Notando o tom do colega, ele suavizou a sua própria voz ligeiramente.
— E ela tá…?
— Morta. De câncer. Foi bem rápido. Mas tivemos 20 anos maravilhosos. Eu acho que para sempre não era o nosso caso.
— Eu sinto muito, Hazel — o garoto disse com pesar. Ainda se lembrava de como ficou depois que lhe disseram que Evie estava morta. Ele se lembrava da negação e daquela crença profundamente arraigada de que ela iria voltar. E do peso invisível quando nunca aconteceu. — E quanto à Comissão?
— Eu larguei aqueles babacas, lembra? Eu não devo porra nenhuma a eles.
Cinco se levantou, franzindo a sobrancelha quando finalmente os viu, um trio de homens de cabelo loiro-platinado caminhando propositalmente em direção a eles, seus rostos idênticos como uma máscara de determinação sombria.
— Então, quem são aqueles malucos ali?
Em união, os três ergueram as armas para mirar.
— Merda. Corre! — Hazel gritou, e entregou a maleta para Cinco imediatamente.
O garoto desapareceu em um flash de luz azul no momento em que as balas caíram sobre seu colega, e apareceu novamente atrás de um carro, com a maleta crivada, completamente esburacada.

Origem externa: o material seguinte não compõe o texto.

(** ** The code *)

Definition str_slash : list Z := [SLASH; 0].

(** [char buf[256]]: its last byte is only ever written. *)
Definition normalize_buf (base rel : list Z) : option (list Z) :=
  c ← head rel;
  if c =? SLASH then l ← strncpy rel 255; Some (l ++ [0])
  else
    l ← strncpy base 255;
    len ← strlen l;
    let buf := l ++ [0] in
    last ← (if (0 <? len)%nat then l !! (len - 1)%nat else Some SLASH);
    buf ← (if (0 <? len)%nat && negb (last =? SLASH) then strncat buf str_slash (256 - len - 1) else Some buf);
    len ← strlen buf;
    buf ← strncat buf rel (256 - len - 1);
    Some (<[255%nat := 0]> buf).

(** One path component against [tokens[0 .. num_tokens)]. *)
Definition normalize_token (tokens : list (list Z)) (tok : list Z) : option (list (list Z)) :=
  c ← strcmp (tok ++ [0]) str_dot;
  if c =? 0 then Some tokens else
  c ← strcmp (tok ++ [0]) str_dotdot;
  if c =? 0 then Some (if (0 <? length tokens)%nat then take (length tokens - 1) tokens else tokens) else
  len ← strlen (tok ++ [0]);
  if (0 <? len)%nat && (length tokens <? MAX_PATH_DEPTH)%nat then
    l ← strncpy (tok ++ [0]) (MAX_FILENAME - 1);
    Some (tokens ++ [l ++ [0]])
  else Some tokens.

Fixpoint normalize_tokens (fuel : nat) (p : list Z) (tokens : list (list Z)) : option (list (list Z)) :=
  match fuel with
  | O => None
  | S fuel =>
      c ← head p;
      if c =? 0 then Some tokens else
      let '(tok, next) := component p in
      orig ← head next;
      tokens ← normalize_token tokens tok;
      if negb (orig =? 0) then normalize_tokens fuel (skip_slashes (tail next)) tokens
      else Some tokens
  end.

(** Appending the tokens to [dst]; [first] is [i = 0]. *)
Fixpoint normalize_join (dst : list Z) (dst_len : nat) (first : bool) (tokens : list (list Z))
    : option (list Z) :=
  match tokens with
  | [] => Some dst
  | tok :: tokens =>
      d1 ← dst !! 1%nat;
      dst ← (if negb first || negb (d1 =? 0) then
               len ← strlen dst; strncat dst str_slash (dst_len - len - 1)
             else Some dst);
      len ← strlen dst;
      dst ← strncat dst tok (dst_len - len - 1);
      normalize_join dst dst_len false tokens
  end.

(** [dst] is the destination object of [dst_len] bytes; the result its new contents. *)
Definition fs_normalize_path (base rel dst : list Z) : option (list Z) :=
  buf ← normalize_buf base rel;
  tokens ← normalize_tokens (S (length buf)) (skip_slashes buf) [];
  if (2 <=? length dst)%nat then
    normalize_join (<[1%nat := 0]> (<[0%nat := SLASH]> dst)) (length dst) true tokens
  else None.

(** ** The path it stands for *)

Definition norm_step (ts : list (list Z)) (c : list Z) : list (list Z) :=
  if bool_decide (c = [DOT]) then ts
  else if bool_decide (c = [DOT; DOT]) then take (length ts - 1) ts
  else if (length ts <? 32)%nat then ts ++ [take 127 c] else ts.

Definition norm (cs : list (list Z)) : list (list Z) := fold_left norm_step cs [].

Fixpoint join (ts : list (list Z)) : list Z :=
  match ts with
  | [] => []
  | [t] => t
  | t :: ts => t ++ SLASH :: join ts
  end.

Definition render (ts : list (list Z)) : list Z := SLASH :: join ts.

(** The text that is normalised, before the 255-character cut. *)
Definition full_path (base rel : list Z) : list Z :=
  if bool_decide (head rel = Some SLASH) then rel
  else if bool_decide (base = [] ∨ last base = Some SLASH) then base ++ rel
  else base ++ SLASH :: rel.

(** ** The buffers hold it *)

Lemma nonzero_app s t : nonzero s → nonzero t → nonzero (s ++ t).
Proof. intros. by apply Forall_app. Qed.

Lemma strncpy_255 (s : list Z) :
  take 255 (s ++ zeros 255) ++ [0] = take 255 s ++ 0 :: zeros (255 - length s).
Proof.
  rewrite take_app, <-app_assoc. f_equal. unfold zeros. rewrite take_replicate.
  replace ((255 - length s) `min` 255)%nat with (255 - length s)%nat by lia.
  change [0] with (replicate 1 0). rewrite <-replicate_add. by rewrite Nat.add_1_r.
Qed.

Lemma take_app_short {B} (n : nat) (l k : list B) : (length l ≤ n)%nat → take n (l ++ k) = l ++ take (n - length l) k.
Proof. intros. rewrite take_app. f_equal. by apply take_ge. Qed.

Lemma insert_keeps_prefix (u v : list Z) k :
  (length u ≤ k)%nat → ∃ v', <[k := 0]> (u ++ 0 :: v) = u ++ 0 :: v'.
Proof.
  intros Hk. rewrite insert_app_r_alt by done. destruct (k - length u)%nat as [|j]; cbn; eauto.
Qed.

(** The buffer after the two [strncat]s. *)
Lemma normalize_buf_relative base brest rel rrest :
  nonzero base → nonzero rel → (length base < 255)%nat → head rel ≠ Some SLASH →
  ∃ pad, normalize_buf (base ++ 0 :: brest) (rel ++ 0 :: rrest) = Some (take 255 (full_path base rel) ++ 0 :: pad).
Proof.
  intros Hb Hr Hlen Habs. unfold normalize_buf, full_path. rewrite bool_decide_false by done.
  assert (Hhd : ∃ c, head (rel ++ 0 :: rrest) = Some c ∧ (c =? SLASH) = false).
  { destruct rel as [|c rel]; cbn; [by exists 0|]. exists c. split; [done|].
    apply Z.eqb_neq. by intros ->. }
  destruct Hhd as (c & -> & Ec). cbn [mbind option_bind]. rewrite Ec.
  rewrite strncpy_spec by done. cbn [mbind option_bind].
  assert (E1 : take 255 (base ++ zeros 255) = base ++ 0 :: zeros (254 - length base)).
  { rewrite take_app_short by lia. unfold zeros. rewrite take_replicate.
    replace ((255 - length base) `min` 255)%nat with (S (254 - length base)) by lia. done. }
  rewrite E1, strlen_spec by done. cbn [mbind option_bind].
  rewrite <-app_assoc. cbn [app].
  assert (Hsep : ∃ sep pad, (length pad = 255 - length (base ++ sep))%nat ∧ (length (base ++ sep) ≤ 255)%nat ∧ nonzero sep ∧
    base ++ sep ++ rel = (if bool_decide (base = [] ∨ last base = Some SLASH) then base ++ rel else base ++ SLASH :: rel) ∧
    (l ← (if (0 <? length base)%nat then (base ++ 0 :: zeros (254 - length base)) !! (length base - 1)%nat else Some SLASH);
     if (0 <? length base)%nat && negb (l =? SLASH)
     then strncat (base ++ 0 :: zeros (254 - length base) ++ [0]) str_slash (256 - length base - 1)
     else Some (base ++ 0 :: zeros (254 - length base) ++ [0])) = Some ((base ++ sep) ++ 0 :: pad)).
  { assert (Hpl : length (zeros (254 - length base) ++ [0]) = (255 - length base)%nat)
      by (rewrite length_app, length_zeros; cbn; lia).
    destruct (decide (base = [])) as [->|Hne].
    { exists [], (zeros 254 ++ [0]). cbn [length app]. split; [done|]. split; [lia|]. split; [constructor|].
      rewrite bool_decide_true by auto. done. }
    destruct (last base) as [z|] eqn:El; [|by apply last_None in El].
    assert (Hl0 : (0 < length base)%nat) by (destruct base; [done|cbn; lia]).
    rewrite (proj2 (Nat.ltb_lt _ _)) by done.
    rewrite lookup_app_l by lia. rewrite (Nat.sub_1_r (length base)), <-last_lookup, El. cbn [mbind option_bind].
    destruct (Z.eqb_spec z SLASH) as [->|Hz]; cbn [negb andb].
    - exists [], (zeros (254 - length base) ++ [0]). rewrite app_nil_r. split; [lia|]. split; [lia|].
      split; [constructor|]. rewrite bool_decide_true by auto. done.
    - exists [SLASH], (drop 1 (zeros (254 - length base) ++ [0])).
      rewrite bool_decide_false by (intros [?|[=]]; done).
      split; [rewrite length_drop, Hpl, length_app; cbn [length]; lia|].
      split; [rewrite length_app; cbn; lia|].
      split; [repeat constructor; unfold SLASH; lia|]. split; [done|].
      change str_slash with ([SLASH] ++ 0 :: []). rewrite strncat_spec; [|done|repeat constructor; unfold SLASH; lia|].
      + rewrite take_ge by (cbn; lia). cbn [length]. rewrite <-app_assoc. done.
      + rewrite take_ge by (cbn; lia). cbn [length]. lia. }
  destruct Hsep as (sep & pad & Hpad & Hmax & Hsep & <- & E2).
  destruct (if (0 <? length base)%nat then _ else _) as [l|]; [|done]. cbn [mbind option_bind] in *.
  rewrite E2. cbn [mbind option_bind].
  assert (Hbs : nonzero (base ++ sep)) by by apply nonzero_app.
  rewrite strlen_spec by done. cbn [mbind option_bind].
  rewrite strncat_spec; [|done|done|rewrite length_take; lia]. cbn [mbind option_bind].
  rewrite (app_assoc base sep rel), take_app_short by done.
  replace (256 - length (base ++ sep) - 1)%nat with (255 - length (base ++ sep))%nat by lia.
  set (u := take (255 - length (base ++ sep)) rel). rewrite (app_assoc (base ++ sep)).
  destruct (insert_keeps_prefix ((base ++ sep) ++ u) (drop (length u) pad) 255) as [v' ->]; [|eauto].
  rewrite length_app. unfold u. rewrite length_take. lia.
Qed.

Lemma normalize_buf_absolute base rel rrest :
  nonzero rel → head rel = Some SLASH →
  ∃ pad, normalize_buf base (rel ++ 0 :: rrest) = Some (take 255 (full_path base rel) ++ 0 :: pad).
Proof.
  intros Hr Hh. unfold normalize_buf, full_path. rewrite bool_decide_true by done.
  destruct rel as [|c rel]; [done|]. injection Hh as ->. cbn [app head mbind option_bind].
  rewrite Z.eqb_refl. change (SLASH :: rel ++ 0 :: rrest) with ((SLASH :: rel) ++ 0 :: rrest).
  rewrite strncpy_spec by done. cbn [mbind option_bind]. rewrite strncpy_255. eauto.
Qed.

— Quantas vezes eu falei “maletas a prova de balas”? — ele exclamou exasperado enquanto espiava por cima do capô do carro. Então engasgou quando percebeu o trio muito mais próximo do que esperava, e saltou novamente quando passaram a atirar em sua direção.
Caído de costas no telhado, Cinco suspirou aliviado, e se sentou rapidamente quando percebeu que, pelo menos temporariamente, estava seguro. Com um salto espacial ele voltou ao beco da Commerce and Knox, imediatamente se lembrando de Evie. Onde ela estava? Mesmo que não tivesse se passado nem uma hora desde que a viu, e mesmo que aquilo o tivesse confundido terrivelmente, já podia sentir sua ausência intensamente, como se ela tivesse levado uma parte vital dele consigo.

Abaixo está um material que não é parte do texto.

(* ===== verification/FsSpec.v ===== *)
(** * The promises of the inode and directory layers

    The theorems about [kernel/fs.c] below the system-call interface, stated on
    runs of the operations, each with an instance on the sample filesystem. *)

From S2P Require Import Prelude CLib FsTypes Block Inode FsInv FsAlloc FsMap FsGrow FsFile FsWrite.
From S2P Require Import FsTrunc FsCache Sample Dir DirSpec FsRef Namei Path.

(** A run that cannot panic returns. *)
Lemma wp_returns {S A} (m : M S A) Q s : wp m Q (λ _, False) s → ∃ a s', m s = Ok a s' ∧ Q a s'.
Proof. intros [?|(? & _ & [])]%wp_iff. done. Qed.

(** ** Files *)

(** C1: [readi] returns exactly the bytes of the file contents that the range
    covers, or -1 on an unused inode, an offset past the end or a range that wraps
    around; it always returns, and changes nothing but the cached copy of the inode. *)
Theorem readi_refines s d A i n off m :
  fsys s d A → pinned s d i n → 0 ≤ off < 4294967296 → 0 ≤ m < 4294967296 →
  ∃ s', readi (Some i) off m s = Ok (read_spec (k_type (A n)) (content s d (A n)) off m) s' ∧
    locks s s' i ∧ fsys s' d A.
Proof.
  intros HF Hp Hoff Hm. destruct (wp_returns (readi (Some i) off m)
    (λ r s', r = read_spec (k_type (A n)) (content s d (A n)) off m ∧ locks s s' i ∧ fsys s' d A) s)
    as (r & s' & E & -> & ?); [|by exists s'].
  by eapply readi_wp.
Qed.

Lemma readi_refines_witness :
  ∃ s', readi (Some 0%nat) 1 3 sample = Ok (3, [101; 108; 108]) s' ∧
    locks sample s' 0 ∧ fsys s' 1 (on_disk sample 1).
Proof.
  exact (readi_refines sample 1 (on_disk sample 1) 0 2 1 3 sample_fsys1 sample_pinned
    ltac:(lia) ltac:(lia)).
Defined.

(** C2: [writei] replaces and extends the file contents by the bytes written and
    changes no other file; a write past the end or past the maximum size changes
    nothing and returns -1; the only other outcome is the panic of a full device. *)
Theorem writei_refines s d A i n off src :
  fsys s d A → pinned s d i n → 0 ≤ off < 4294967296 → bytes src →
  Z.of_nat (length src) < 4294967296 →
  let r := write_spec (content s d (A n)) off src in
  (∃ s' A', writei (Some i) src off (Z.of_nat (length src)) s = Ok (fst r) s' ∧
     fsys s' d A' ∧ content s' d (A' n) = snd r ∧
     (∀ m, inode_ok s d m → m ≠ n → content s' d (A' m) = content s d (A m)) ∧
     same_base s s' d) ∨
  (∃ s', writei (Some i) src off (Z.of_nat (length src)) s = Panic s' ∧ full s' d).
Proof.
  intros HF Hp Hoff Hb Hlen r.
  assert (H : wp (writei (Some i) src off (Z.of_nat (length src)))
    (λ z s', z = fst r ∧ ∃ A', written s s' d A A' i n (snd r)) (λ s', full s' d) s).
  { eapply writei_wp; [done..| |done]. intros s' A' r' HW. eauto. }
  destruct (proj1 (wp_iff _ _ _ _) H) as [(z & s' & E & -> & A' & O & HF' & _ & Ec)|?].
  - left. exists s', A'. split; [done|]. split; [done|]. split; [done|].
    split; [intros; by eapply only_content|apply O].
  - by right.
Qed.

Lemma writei_refines_witness :
  (∃ s' A', writei (Some 0%nat) [7; 8] 5 2 sample = Ok 2 s' ∧
     fsys s' 1 A' ∧ content s' 1 (A' 2) = c_hello ++ [7; 8] ∧
     (∀ m, inode_ok sample 1 m → m ≠ 2 → content s' 1 (A' m) = content sample 1 (on_disk sample 1 m)) ∧
     same_base sample s' 1) ∨
  (∃ s', writei (Some 0%nat) [7; 8] 5 2 sample = Panic s' ∧ full s' 1).
Proof.
  assert (bytes [7; 8]) by (repeat constructor; lia).
  exact (writei_refines sample 1 (on_disk sample 1) 0 2 5 [7; 8] sample_fsys1 sample_pinned
    ltac:(lia) ltac:(done) ltac:(cbn; lia)).
Defined.

(** C3: [itrunc] always returns; it cuts the contents to the new size, changes no
    other file, and every block the file no longer uses, data block or table
    block, is free in the bitmap afterwards. *)
Theorem itrunc_refines s d A i n new :
  fsys s d A → pinned s d i n → 0 ≤ new < 4294967296 →
  ∃ s' A', itrunc (Some i) new s = Ok tt s' ∧ fsys s' d A' ∧
    content s' d (A' n) = take (Z.to_nat new) (content s d (A n)) ∧
    (∀ m, inode_ok s d m → m ≠ n → content s' d (A' m) = content s d (A m)) ∧
    (∀ sl, slot_ok sl → pv s d (k_addrs (A n)) sl ≠ 0 →
       pv s' d (k_addrs (A' n)) sl = pv s d (k_addrs (A n)) sl ∨
       allocated s' d (pv s d (k_addrs (A n)) sl) = false).
Proof.
  intros HF Hp Hnew. destruct (wp_returns (itrunc (Some i) new)
    (λ _ s', ∃ A', truncated s s' d A A' i n new) s) as ([] & s' & E & A' & T).
  { eapply itrunc_wp; eauto. }
  exists s', A'. split; [done|]. split; [apply T|]. split; [apply T|].
  split; [intros; eapply only_content; try done; apply T|apply T].
Qed.

Lemma itrunc_refines_witness :
  ∃ s' A', itrunc (Some 0%nat) 2 sample = Ok tt s' ∧ fsys s' 1 A' ∧
    content s' 1 (A' 2) = [104; 101] ∧
    (∀ m, inode_ok sample 1 m → m ≠ 2 → content s' 1 (A' m) = content sample 1 (on_disk sample 1 m)) ∧
    (∀ sl, slot_ok sl → pv sample 1 (k_addrs (on_disk sample 1 2)) sl ≠ 0 →
       pv s' 1 (k_addrs (A' 2)) sl = pv sample 1 (k_addrs (on_disk sample 1 2)) sl ∨
       allocated s' 1 (pv sample 1 (k_addrs (on_disk sample 1 2)) sl) = false).
Proof.
  exact (itrunc_refines sample 1 (on_disk sample 1) 0 2 2 sample_fsys1 sample_pinned ltac:(lia)).
Defined.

As sirenes distantes da polícia o fizeram balançar a cabeça e se recompor o melhor que pode, limpando seus pensamentos. Ele iria encontrá-la, prometeu a si mesmo. Não ia embora sem ela. Então se lembrou dela, da urgência em seu tom de voz enquanto o alertava para ir embora, e do pedaço de papel empurrado na palma de sua mão. O garoto apertou o bilhete escondido em seu bolso e o ergueu cuidadosamente. Ali, nos traços inconfundíveis da letra de Evie, havia um endereço. Cinco o guardou com todo o cuidado do mundo, como se fosse seu maior tesouro, e se concentrou nos arredores, especialmente naquela janela do segundo andar cuja cortina acabara de fechar.

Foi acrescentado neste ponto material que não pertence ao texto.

(* ===== verification/KState.v ===== *)
(** * The state of the kernel

    [struct File] of kernel/file.h, [struct Process] of kernel/process.h, and the
    statics of file.c, process.c and page.c, together with the filesystem of
    fs.c, physical memory and the console. A [struct File *] is an index into
    [file_table], a [struct Process *] an index into [procs]; NULL is [None].

    The kernel's message log ([kmesg_buf]) is not part of this state: the
    diagnostic [kprintf] lines of the code have no other effect and are left out
    of the definitions. *)

From S2P Require Import Prelude CLib FsTypes Block Inode.

(** ** Open files *)

Definition NUM_FILES_PER_PROCESS : nat := 16.
Definition GLOBAL_OPEN_FILE_LIMIT : nat := 64.

Inductive FileDescType := FD_NONE | FD_INODE | FD_CONSOLE.

Record File := mkFile {
  f_ref : Z;
  f_type : FileDescType;
  f_readable : bool;
  f_writable : bool;
  f_ip : ptr;
  f_off : Z
}.

Definition file_zero : File := mkFile 0 FD_NONE false false None 0.

Definition set_f_ref (r : Z) (f : File) : File :=
  mkFile r (f_type f) (f_readable f) (f_writable f) (f_ip f) (f_off f).
Definition set_f_ip (p : ptr) (f : File) : File :=
  mkFile (f_ref f) (f_type f) (f_readable f) (f_writable f) p (f_off f).
Definition set_f_off (o : Z) (f : File) : File :=
  mkFile (f_ref f) (f_type f) (f_readable f) (f_writable f) (f_ip f) o.
Definition set_f_type (t : FileDescType) (f : File) : File :=
  mkFile (f_ref f) t (f_readable f) (f_writable f) (f_ip f) (f_off f).

(** ** Processes *)

Definition PROCS_MAX : nat := 8.

Inductive ProcState := PROCSTATE_UNUSED | PROCSTATE_RUNNABLE | PROCSTATE_EXITED.
#[export] Instance ProcState_eq_dec : EqDecision ProcState.
Proof. solve_decision. Defined.

(** [frame] stands for [sp] and the stack: the thirteen words (ra, s0..s11) that
    [switch_context] pops when the process runs for the first time. *)
Record Process := mkProcess {
  pid : Z;
  p_state : ProcState;
  exit_code : Z;
  frame : list Z;
  page_table : Z;
  cwd : ptr;
  heap_start : Z;
  heap_end : Z;
  ofile : list (option nat);
  p_name : list Z;
  cwd_path : list Z
}.

Definition process_zero : Process :=
  mkProcess 0 PROCSTATE_UNUSED 0 (zeros 13) 0 None 0 0
    (replicate NUM_FILES_PER_PROCESS None) (zeros 16) (zeros 256).

Definition set_ofile (l : list (option nat)) (p : Process) : Process :=
  mkProcess (pid p) (p_state p) (exit_code p) (frame p) (page_table p) (cwd p)
    (heap_start p) (heap_end p) l (p_name p) (cwd_path p).
Definition set_cwd (c : ptr) (path : list Z) (p : Process) : Process :=
  mkProcess (pid p) (p_state p) (exit_code p) (frame p) (page_table p) c
    (heap_start p) (heap_end p) (ofile p) (p_name p) path.
Definition set_p_state (st : ProcState) (p : Process) : Process :=
  mkProcess (pid p) st (exit_code p) (frame p) (page_table p) (cwd p)
    (heap_start p) (heap_end p) (ofile p) (p_name p) (cwd_path p).
Definition set_exit_code (x : Z) (p : Process) : Process :=
  mkProcess (pid p) (p_state p) x (frame p) (page_table p) (cwd p)
    (heap_start p) (heap_end p) (ofile p) (p_name p) (cwd_path p).
Definition set_heap_end (x : Z) (p : Process) : Process :=
  mkProcess (pid p) (p_state p) (exit_code p) (frame p) (page_table p) (cwd p)
    (heap_start p) x (ofile p) (p_name p) (cwd_path p).
Definition set_page_table (x : Z) (p : Process) : Process :=
  mkProcess (pid p) (p_state p) (exit_code p) (frame p) x (cwd p)
    (heap_start p) (heap_end p) (ofile p) (p_name p) (cwd_path p).
Definition set_pid (x : Z) (p : Process) : Process :=
  mkProcess x (p_state p) (exit_code p) (frame p) (page_table p) (cwd p)
    (heap_start p) (heap_end p) (ofile p) (p_name p) (cwd_path p).

(** ** Memory

    Physical RAM by page number, 4096 bytes each; a page that was never written
    holds zeros. [page_allocated] is the array of page.c, [satp] the register, and
    [free_ram] the address the linker gave to [__free_ram]. *)
Record memory := Memory {
  ram : gmap Z (list Z);
  page_allocated : list Z;
  satp : Z;
  free_ram : Z
}.

Definition set_ram (f : gmap Z (list Z) → gmap Z (list Z)) (m : memory) : memory :=
  Memory (f (ram m)) (page_allocated m) (satp m) (free_ram m).
Definition set_page_allocated (f : list Z → list Z) (m : memory) : memory :=
  Memory (ram m) (f (page_allocated m)) (satp m) (free_ram m).
Definition set_satp (x : Z) (m : memory) : memory := Memory (ram m) (page_allocated m) x (free_ram m).

(** ** The console

    What the firmware's [putchar] printed, and what its [getchar] is going to
    answer: characters, -1 where none has arrived. *)
Record console := Console { con_out : list Z; con_in : list Z }.

(** ** The kernel *)

Record kernel := Kernel {
  kfs : fs;
  file_table : list File;
  procs : list Process;
  current_proc : option nat;
  idle_proc : option nat;
  kmem : memory;
  kcon : console
}.

Definition set_kfs (s : fs) (k : kernel) : kernel :=
  Kernel s (file_table k) (procs k) (current_proc k) (idle_proc k) (kmem k) (kcon k).
Definition set_file_table (f : list File → list File) (k : kernel) : kernel :=
  Kernel (kfs k) (f (file_table k)) (procs k) (current_proc k) (idle_proc k) (kmem k) (kcon k).
Definition set_procs (f : list Process → list Process) (k : kernel) : kernel :=
  Kernel (kfs k) (file_table k) (f (procs k)) (current_proc k) (idle_proc k) (kmem k) (kcon k).
Definition set_current (c : option nat) (k : kernel) : kernel :=
  Kernel (kfs k) (file_table k) (procs k) c (idle_proc k) (kmem k) (kcon k).
Definition set_idle (c : option nat) (k : kernel) : kernel :=
  Kernel (kfs k) (file_table k) (procs k) (current_proc k) c (kmem k) (kcon k).
Definition set_kmem (m : memory) (k : kernel) : kernel :=
  Kernel (kfs k) (file_table k) (procs k) (current_proc k) (idle_proc k) m (kcon k).
Definition set_kcon (c : console) (k : kernel) : kernel :=
  Kernel (kfs k) (file_table k) (procs k) (current_proc k) (idle_proc k) (kmem k) c.

(** Code of the other components inside the kernel. *)
Definition in_fs {A} (m : M fs A) : M kernel A := zoom kfs set_kfs m.
Definition in_mem {A} (m : M memory A) : M kernel A := zoom kmem set_kmem m.
Definition in_con {A} (m : M console A) : M kernel A := zoom kcon set_kcon m.

Lemma wp_in_fs {A} (m : M fs A) (Q : A → kernel → Prop) R k :
  wp m (λ a s, Q a (set_kfs s k)) (λ s, R (set_kfs s k)) (kfs k) → wp (in_fs m) Q R k.
Proof. apply wp_zoom. Qed.

Lemma wp_in_mem {A} (m : M memory A) (Q : A → kernel → Prop) R k :
  wp m (λ a s, Q a (set_kmem s k)) (λ s, R (set_kmem s k)) (kmem k) → wp (in_mem m) Q R k.
Proof. apply wp_zoom. Qed.

(** ** Access to the tables *)

Definition file (f : nat) : M kernel File := t ← gets file_table; expect (t !! f).
Definition upd_file (f : nat) (g : File → File) : M kernel unit := modify (set_file_table (alter g f)).
Definition proc (p : nat) : M kernel Process := t ← gets procs; expect (t !! p).
Definition upd_proc (p : nat) (g : Process → Process) : M kernel unit := modify (set_procs (alter g p)).

(** [get_current_process], and the fields of the process it points at. *)
Definition get_current_process : M kernel (option nat) := gets current_proc.
Definition current : M kernel nat := c ← get_current_process; expect c.

(** ** Console operations of kernel.c *)

Definition putchar (ch : Z) : M console unit :=
  modify (λ c, Console (con_out c ++ [u8 ch]) (con_in c)).

Definition getchar : M console Z := λ c,
  match con_in c with
  | [] => Ok (-1) c
  | ch :: rest => Ok ch (Console (con_out c) rest)
  end.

Bingo. Ele olhou para o telhado, onde equipamentos de detecção caseiros – e até uma câmera – se destacavam contra o céu. Uma suspeita instantânea o fez se aproximar da porta de entrega e retirada da Morty’s Television and Radio AM/FM, e Cinco não hesitou antes de saltar espacialmente para dentro do edifício, subir as escadas vazias e chegar ao andar acima. MORTIMER GUSSMAN, CIRURGIÃO-DENTISTA, estava escrito na janela de vidro. Aproveitando a oportunidade, Cinco bateu com força na porta e torceu para que seu palpite estivesse correto.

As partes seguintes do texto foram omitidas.